§ **PROBLEM TO WORK ON**:
Within the material below, locate the line with "The file system, percent" and the line with "if bool_decide (l", then return those two lines and all lines between them, exactly as written.

§ **DATA IN THIS EXERCISE**:
(** ** Properties *)

(** C37: The table of tasks implements a map from ids to tasks.  After any
    sequence of additions, removals, runs, stops and pauses every id has one
    task at most, and looking it up gives what the map holds; adding fails
    exactly for an id the map has; and whatever the clock shows while a run
    goes on, it invokes for every id the action the map says, once. *)
Theorem task_table (evs : list SchedEvent) :
  let s := runs sched_step Scheduler_new evs in
  let m := runs table_step ∅ evs in
  NoDup (map id (tasks s)) ∧
  (∀ i, get_task i s = m !! i) ∧
  (∀ task, (∃ e, add_task task s = Err e) ↔ is_Some (m !! id task)) ∧
  ∀ clock i, actions_of i (fst (Scheduler_run clock s)) = table_fires clock m i.
Proof.
  intros s m. assert (NoDup (map id (tasks s)) ∧ ∀ i, get_task i s = m !! i) as [Hd Hm].
  { unfold s, m. clear. rewrite <-(rev_involutive evs). induction (rev evs) as [|e l IH]; [by split; [constructor|]|].
    cbn [rev]. rewrite !runs_app. cbn. destruct IH as [Hd Hm].
    split; [by apply sched_step_nodup|by apply step_refines]. }
  split_and!; [done|done| |].
  - intros task. rewrite <-Hm. pose proof (add_get_task task s (id task)) as Ha. unfold add_task in *.
    destruct (existsb _ _); [split; [done|by eexists]|]. destruct Ha as [-> _].
    split; [by intros [? ?]|by intros [? ?]].
  - intros clock i. rewrite run_actions by done. unfold table_fires. by rewrite Hm.
Qed.

(** How often a one-shot task acts.  Over successive runs whose clock
    readings do not go back it acts once, if some run finds it due; but it
    acts twice when it became due between the check of a run and the start
    of its own thread, since that run leaves it in the table. *)
Theorem one_shot_fires s t due clocks t0 :
  NoDup (map id (tasks s)) → get_task (id t) s = Some t → process_time t = Datetime due →
  clock_ok t0 (id t) clocks →
  times (id t) (fired_ids s clocks) = one_shot_count due (id t) clocks.
Proof.
  apply one_shot_times.
Qed.
End scheduler.

(** ** Witnesses *)

Definition demo_task : Task (Schedule := nat) (Action := nat) :=
  create_with_action 0%nat "report" (Datetime 5000000000) "one report" 7%nat.

(** Due at 5 s: the first run checks 1 ms early, its thread starts on time. *)
Definition demo_clocks : list (string → Z * Z) :=
  [λ _, (3000000000, 3000000000)%Z; λ _, (4999000000, 5000000000)%Z;
   λ _, (6000000000, 6000000000)%Z; λ _, (7000000000, 7000000000)%Z].

Lemma one_shot_fires_witness :
  one_shot_count 5000000000 "report" demo_clocks = 2%nat ∧
  times "report" (fired_ids (λ s _, (s =? 0)%nat) (mkScheduler [demo_task] true) demo_clocks)
  = one_shot_count 5000000000 "report" demo_clocks.
Proof.
  split; [reflexivity|].
  refine (one_shot_fires (λ s _, (s =? 0)%nat) (mkScheduler [demo_task] true) demo_task 5000000000
    demo_clocks 0 _ _ _ _).
  - apply NoDup_singleton.
  - reflexivity.
  - reflexivity.
  - vm_compute. repeat split; discriminate.
Defined.

(** ** Starting the loop (server/net_server.rs) *)

(** [SCHEDULER_RUNNING] and the loops that run; every server that starts
    calls [ensure_scheduler_running] in its own runtime. *)
Record Runners := mkRunners { scheduler_running : bool; loops : nat }.

Definition ensure_scheduler_running (r : Runners) : Runners :=
  if scheduler_running r then r else mkRunners true (S (loops r)).

(** A loop that returns clears the flag; one whose runtime is dropped does
    not. *)
Inductive RunnerEvent := ServerStarts | LoopReturns | RuntimeDropped.

Definition runner_step (r : Runners) (e : RunnerEvent) : Runners :=
  match e with
  | ServerStarts => ensure_scheduler_running r
  | LoopReturns => match loops r with O => r | S n => mkRunners false n end
  | RuntimeDropped => mkRunners (scheduler_running r) (pred (loops r))
  end.

(** However many servers start, one loop runs at most; but once the runtime
    that hosted it is gone, no later server starts another. *)
Lemma one_scheduler_loop evs :
  let r := foldl runner_step (mkRunners false 0) evs in
  (loops r <= 1)%nat ∧
  (RuntimeDropped ∉ evs → loops r = if scheduler_running r then 1%nat else 0%nat) ∧
  (scheduler_running r = true → loops (foldl runner_step r
     (RuntimeDropped :: replicate 9 ServerStarts)) = 0%nat).
Proof.
  assert (∀ r, (loops r <= 1)%nat → (scheduler_running r = false → loops r = 0%nat) →
    let r' := foldl runner_step r evs in
    (loops r' <= 1)%nat ∧ (scheduler_running r' = false → loops r' = 0%nat)) as H1.
  { induction evs as [|e evs IH]; [done|]. intros r Hl Hf. cbn [foldl]. apply IH; clear IH.
    all: destruct e, r as [[] [|[|n]]]; cbn in *; try lia; try (specialize (Hf eq_refl); lia). }
  destruct (H1 (mkRunners false 0)) as [Ha Hb]; [cbn; lia..|]. intros r. fold r in Ha, Hb.
  split_and!; [done| |].
  - intros Hd. unfold r. clear -Hd.
    assert (∀ r, loops r = (if scheduler_running r then 1 else 0)%nat →
      let r' := foldl runner_step r evs in loops r' = (if scheduler_running r' then 1 else 0)%nat) as H.
    { induction evs as [|e evs IH]; [done|]. intros r Hr. cbn [foldl]. apply IH; [set_solver|].
      destruct e; [| |set_solver]; destruct r as [[] [|n]]; cbn in *; lia. }
    by apply H.
  - intros Hr. destruct r as [b l]. cbn in *. subst. cbn. lia.
Qed.
(* ===== verification/Static.v ===== *)
(** * Static files (silent/src/handler/static/handler.rs,
    silent/src/handler/static/directory.rs,
    silent/src/handler/static/compression.rs,
    silent/src/handler/static/options.rs)

    The file system, percent coding, MIME types and the encoders are
    parameters ([FileSystem]); [std::path] on Unix is defined here.  A call
    answers and leaves the list of the file system operations it made. *)

From S2P Require Import Prelude Str Platform State Error PathParam Body Message Next.

(** ** [std::path] *)

Inductive Component := Normal (seg : string) | CurDir | ParentDir | RootDir.

(** What [components] makes of the pieces between slashes: empty ones and
    dots vanish. *)
Definition component_of (seg : string) : option Component :=
  if bool_decide (seg = "") || bool_decide (seg = ".") then None
  else if bool_decide (seg = "..") then Some ParentDir else Some (Normal seg).

(** A leading dot counts. *)
Definition components (path : string) : list Component :=
  if starts_with_char "/" path then RootDir :: omap component_of (split_char "/" path)
  else
    match split_char "/" path with
    | "." :: rest => CurDir :: omap component_of rest
    | l => omap component_of l
    end.

(** [PathBuf::push] and [Path::join]. *)
Definition push (buf path : string) : string :=
  if starts_with_char "/" path then path
  else if bool_decide (buf = "") || ends_with_char "/" buf then buf +:+ path
  else buf +:+ "/" +:+ path.

(** ** [f32::from_str] *)

Definition strip_sign (s : string) : string :=
  match s with
  | String c r => if Ascii.eqb c "+" || Ascii.eqb c "-" then r else s
  | "" => ""
  end.

(** The mantissa as digits and their number after the point. *)
Definition parse_mantissa (s : string) : option (Z * Z) :=
  let '(i, f) := split_once "." s in
  let f := default "" f in
  if bool_decide (i +:+ f = "") then None
  else (λ m, (m, Z.of_nat (String.length f))) <$> digits_value 0 (i +:+ f).

(** The exponent mark in either case. *)
Definition lower_e (c : ascii) : ascii := if Ascii.eqb c "E" then "e"%char else c.

(** [Some true] when the text is a number that rounds to zero, half of the
    smallest subnormal included; [None] when it is no number. *)
Definition parse_f32_is_zero (s : string) : option bool :=
  let s := strip_sign s in
  let l := to_ascii_lowercase s in
  if bool_decide (l = "inf") || bool_decide (l = "infinity") || bool_decide (l = "nan")
  then Some false
  else
    let '(mant, exp) := split_once "e" (str_map lower_e s) in
    match parse_mantissa mant with
    | None => None
    | Some (m, frac) =>
        let value e :=
          let k := (e - frac)%Z in
          (m =? 0)%Z || ((k <? 0)%Z && (m * 2 ^ 150 <=? 10 ^ (- k))%Z) in
        match exp with
        | None => Some (value 0%Z)
        | Some e =>
            match digits (strip_sign e) with
            | None => None
            | Some n => Some (value (if starts_with_char "-" e then (- n)%Z else n))
            end
        end
    end.

(** ** compression.rs *)

Record StaticOptions := mkOptions { enable_compression : bool; directory_listing : bool }.

Definition StaticOptions_default : StaticOptions := mkOptions false false.
Definition set_compression (o : StaticOptions) (enable : bool) : StaticOptions :=
  mkOptions enable (directory_listing o).
Definition with_compression (o : StaticOptions) : StaticOptions := set_compression o true.
Definition set_directory_listing (o : StaticOptions) (enable : bool) : StaticOptions :=
  mkOptions (enable_compression o) enable.
Definition with_directory_listing (o : StaticOptions) : StaticOptions :=
  set_directory_listing o true.

Inductive Compression := Brotli | Gzip.

(** One parameter of an item: the quality if it is a readable [q]. *)
Definition quality_param (param : string) : option bool :=
  let '(k, v) := split_once "=" param in
  if bool_decide (trim k = "q") then v ≫= λ v, parse_f32_is_zero (trim v) else None.

(** An item of the header: its encoding, and whether its quality is zero. *)
Definition parse_item (item : string) : string * bool :=
  match split_char ";" (trim item) with
  | [] => ("", false)
  | encoding :: params =>
      (trim encoding, foldl (λ q param, default q (quality_param param)) false params)
  end.

Definition get_or_insert (o : option nat) (i : nat) : option nat :=
  match o with Some _ => o | None => Some i end.

Fixpoint accept_loop (index : nat) (items : list string) (brotli gzip : option nat)
  : option nat * option nat :=
  match items with
  | [] => (brotli, gzip)
  | item :: rest =>
      let '(encoding, zero) := parse_item item in
      if zero then accept_loop (S index) rest brotli gzip
      else if bool_decide (encoding = "br")
      then accept_loop (S index) rest (get_or_insert brotli index) gzip
      else if bool_decide (encoding = "gzip") || bool_decide (encoding = "x-gzip")
      then accept_loop (S index) rest brotli (get_or_insert gzip index)
      else if bool_decide (encoding = "*")
      then accept_loop (S index) rest brotli (get_or_insert gzip (index + 1000))
      else accept_loop (S index) rest brotli gzip
  end.

Definition parse_accept_encoding (header : string) : option Compression :=
  let '(brotli, gzip) := accept_loop 0 (split_char "," header) None None in
  match brotli, gzip with
  | Some _, _ => Some Brotli
  | None, Some _ => Some Gzip
  | None, None => None
  end.

(** ** directory.rs *)

Definition escape_char (c : ascii) : string :=
  if Ascii.eqb c "&" then "&amp;"
  else if Ascii.eqb c "<" then "&lt;"
  else if Ascii.eqb c ">" then "&gt;"
  else if Ascii.eqb c dquote then "&quot;"
  else if Ascii.eqb c "'" then "&#39;"
  else String c "".

Definition escape_html (input : string) : string := str_flat_map escape_char input.

(** [sort_by_key] is stable. *)
Fixpoint insert_by {A} (key : A → string) (a : A) (l : list A) : list A :=
  match l with
  | [] => [a]
  | b :: r => if String.leb (key a) (key b) then a :: l else b :: insert_by key a r
  end.

Definition sort_by_key {A} (key : A → string) (l : list A) : list A :=
  foldr (insert_by key) [] l.

(** ** The handler *)

Class FileSystem (P : Platform) := {
  (** [metadata]: whether the path is a directory, if it is there. *)
  fs_is_dir : string → option bool;
  fs_can_open : string → bool;
  (** [read_dir]: names and whether they are directories; an entry or its
      type may be unreadable. *)
  fs_read_dir : string → option (list (result (string * result bool string) string));
  url_decode : string → option string;
  url_encode : string → string;
  (** [str::to_lowercase] beyond ASCII. *)
  lowercase : string → string;
  Mime : Type;
  mime_guess : string → option Mime;
  mime_type : Mime → string;
  mime_sub : Mime → string;
  mime_charset : Mime → bool;
  mime_parse : string → option Mime;
  mime_to_string : Mime → string;
  (** The chunks of an opened file, encoded or not. *)
  file_stream : option Compression → string → BytesStream;
}.

Section static.
Context {P : Platform} {F : FileSystem P}.

Inductive FsAccess := FsMetadata (p : string) | FsReadDir (p : string) | FsOpen (p : string).

Definition access_path (a : FsAccess) : string :=
  match a with FsMetadata p | FsReadDir p | FsOpen p => p end.

Definition is_mime_compressible (m : Mime) : bool :=
  bool_decide (mime_type m = "text") ||
  (bool_decide (mime_type m = "application") &&
   bool_decide (mime_sub m ∈ ["json"; "xml"; "javascript"; "ecmascript"; "x-javascript";
                              "xhtml+xml"; "rss+xml"; "svg+xml"])) ||
  (bool_decide (mime_type m = "image") && bool_decide (mime_sub m = "svg+xml")).

Definition negotiate (options : StaticOptions) (req : Request) (content_type : option Mime)
  : option Compression :=
  if negb (enable_compression options) then None
  else
    content_type ≫= λ m,
    if negb (is_mime_compressible m) then None
    else (hm_get (headers req) "accept-encoding" ≫= header_to_str) ≫= parse_accept_encoding.

Definition apply_headers (res : Response) (kind : Compression) : Response :=
  let encoding := match kind with Brotli => "br" | Gzip => "gzip" end in
  set_header (set_header res "content-encoding" encoding) "vary" "Accept-Encoding".

Definition normalize_content_type (mime : option Mime) : string :=
  match mime with
  | Some value =>
      if bool_decide (mime_type value = "text") && negb (mime_charset value) then
        match mime_parse (mime_type value +:+ "/" +:+ mime_sub value +:+ "; charset=utf-8") with
        | Some parsed => mime_to_string parsed
        | None => ct_text_utf8
        end
      else mime_to_string value
  | None => ct_octet_stream
  end.

(** [try_new]. *)
Definition try_new (path : string) (options : StaticOptions)
  : SilentResult (string * StaticOptions) :=
  let normalized :=
    if ends_with_char "/" path && (1 <? String.length path)%nat
    then trim_end_matches "/" path else path in
  if bool_decide (fs_is_dir normalized = Some true) then Ok (normalized, options)
  else Err (business_error INTERNAL_SERVER_ERROR ("static path not exists: " +:+ normalized)).

(** [HandlerWrapperStatic::new] panics where [try_new] fails. *)
Definition HandlerWrapperStatic_new (path : string) (options : StaticOptions)
  : outcome (string * StaticOptions) :=
  match try_new path options with Ok h => Ret h | Err _ => Panic end.

(** [sanitize_path_param]. *)
Fixpoint sanitize_components (sanitized : string) (l : list Component) : option string :=
  match l with
  | [] => Some sanitized
  | Normal seg :: l => sanitize_components (push sanitized seg) l
  | CurDir :: l => sanitize_components sanitized l
  | (ParentDir | RootDir) :: _ => None
  end.

Definition sanitize_path_param (trimmed : string) : option string :=
  sanitize_components "" (components trimmed).

Definition normalized_request_path (sanitized : string) (ends_with_slash : bool) : string :=
  let parts :=
    omap (λ c, match c with Normal seg => Some seg | _ => None end) (components sanitized) in
  match parts with
  | [] => ""
  | _ => if ends_with_slash then join "/" parts +:+ "/" else join "/" parts
  end.

Definition Not_Found : SilentError := BusinessError NOT_FOUND "Not Found".

(** The entries as [(display, href, suffix)]; the first failure ends it. *)
Fixpoint list_entries (l : list (result (string * result bool string) string))
  : SilentResult (list (string * string * string)) :=
  match l with
  | [] => Ok []
  | Err err :: _ => Err (BusinessError INTERNAL_SERVER_ERROR ("Read dir failed: " +:+ err))
  | Ok (_, Err err) :: _ =>
      Err (BusinessError INTERNAL_SERVER_ERROR ("Read dir entry failed: " +:+ err))
  | Ok (name, Ok is_dir) :: rest =>
      es <-! list_entries rest ;;
      Ok ((escape_html name, url_encode name, if is_dir then "/" else "") :: es)
  end.
Lemma replace_skip pat rep k s :
  replace_go pat rep k s = replace_go pat rep 0 (str_drop k s).
Proof.
  revert s. induction k as [|k IH]; intros [|c s]; try done. cbn [str_drop]. by rewrite <-IH.
Qed.

Lemma replace_match pat rep r : pat ≠ "" →
  str_replace pat rep (pat +:+ r) = rep +:+ str_replace pat rep r.
Proof.
  intros Hp. destruct pat as [|c pat]; [done|]. unfold str_replace.
  change (String c pat +:+ r) with (String c (pat +:+ r)). cbn [replace_go].
  change (String c (pat +:+ r)) with (String c pat +:+ r).
  assert (starts_with (String c pat) (String c pat +:+ r) = true) as ->
    by (apply starts_with_spec; by exists r).
  cbn [String.length]. rewrite Nat.sub_succ, Nat.sub_0_r, replace_skip.
  by rewrite str_drop_app.
Qed.

Lemma replace_step pat rep c s : starts_with pat (String c s) = false →
  str_replace pat rep (String c s) = String c (str_replace pat rep s).
Proof. intros H. unfold str_replace. cbn [replace_go]. by rewrite H. Qed.

(** Replacing by something with fewer [c] removes one from every place. *)
Lemma replace_count_le c pat rep s : pat ≠ "" →
  (str_count c rep <= str_count c pat)%nat →
  (str_count c (str_replace pat rep s) <= str_count c s)%nat.
Proof.
  intros Hp Hc. remember (String.length s) as n eqn:Hn. revert s Hn.
  induction (lt_wf n) as [n _ IH]; intros s ->. destruct s as [|a s]; [done|].
  destruct (starts_with pat (String a s)) eqn:E.
  - apply starts_with_spec in E as [r E]. rewrite E, replace_match by done.
    rewrite !str_count_app.
    assert (String.length r < String.length (String a s))%nat as Hr.
    { rewrite E, str_len_app. destruct pat; [done|]. cbn. lia. }
    specialize (IH _ Hr r eq_refl). lia.
  - rewrite replace_step by done. cbn.
    specialize (IH (String.length s) ltac:(cbn; lia) s eq_refl). lia.
Qed.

§ **FINAL ANSWER**:
    The file system, percent coding, MIME types and the encoders are
    parameters ([FileSystem]); [std::path] on Unix is defined here.  A call
    answers and leaves the list of the file system operations it made. *)

From S2P Require Import Prelude Str Platform State Error PathParam Body Message Next.

(** ** [std::path] *)

Inductive Component := Normal (seg : string) | CurDir | ParentDir | RootDir.

(** What [components] makes of the pieces between slashes: empty ones and
    dots vanish. *)
Definition component_of (seg : string) : option Component :=
  if bool_decide (seg = "") || bool_decide (seg = ".") then None
  else if bool_decide (seg = "..") then Some ParentDir else Some (Normal seg).

(** A leading dot counts. *)
Definition components (path : string) : list Component :=
  if starts_with_char "/" path then RootDir :: omap component_of (split_char "/" path)
  else
    match split_char "/" path with
    | "." :: rest => CurDir :: omap component_of rest
    | l => omap component_of l
    end.

(** [PathBuf::push] and [Path::join]. *)
Definition push (buf path : string) : string :=
  if starts_with_char "/" path then path
  else if bool_decide (buf = "") || ends_with_char "/" buf then buf +:+ path
  else buf +:+ "/" +:+ path.

(** ** [f32::from_str] *)

Definition strip_sign (s : string) : string :=
  match s with
  | String c r => if Ascii.eqb c "+" || Ascii.eqb c "-" then r else s
  | "" => ""
  end.

(** The mantissa as digits and their number after the point. *)
Definition parse_mantissa (s : string) : option (Z * Z) :=
  let '(i, f) := split_once "." s in
  let f := default "" f in
  if bool_decide (i +:+ f = "") then None
  else (λ m, (m, Z.of_nat (String.length f))) <$> digits_value 0 (i +:+ f).

(** The exponent mark in either case. *)
Definition lower_e (c : ascii) : ascii := if Ascii.eqb c "E" then "e"%char else c.

(** [Some true] when the text is a number that rounds to zero, half of the
    smallest subnormal included; [None] when it is no number. *)
Definition parse_f32_is_zero (s : string) : option bool :=
  let s := strip_sign s in
  let l := to_ascii_lowercase s in
  if bool_decide (l = "inf") || bool_decide (l = "infinity") || bool_decide (l = "nan")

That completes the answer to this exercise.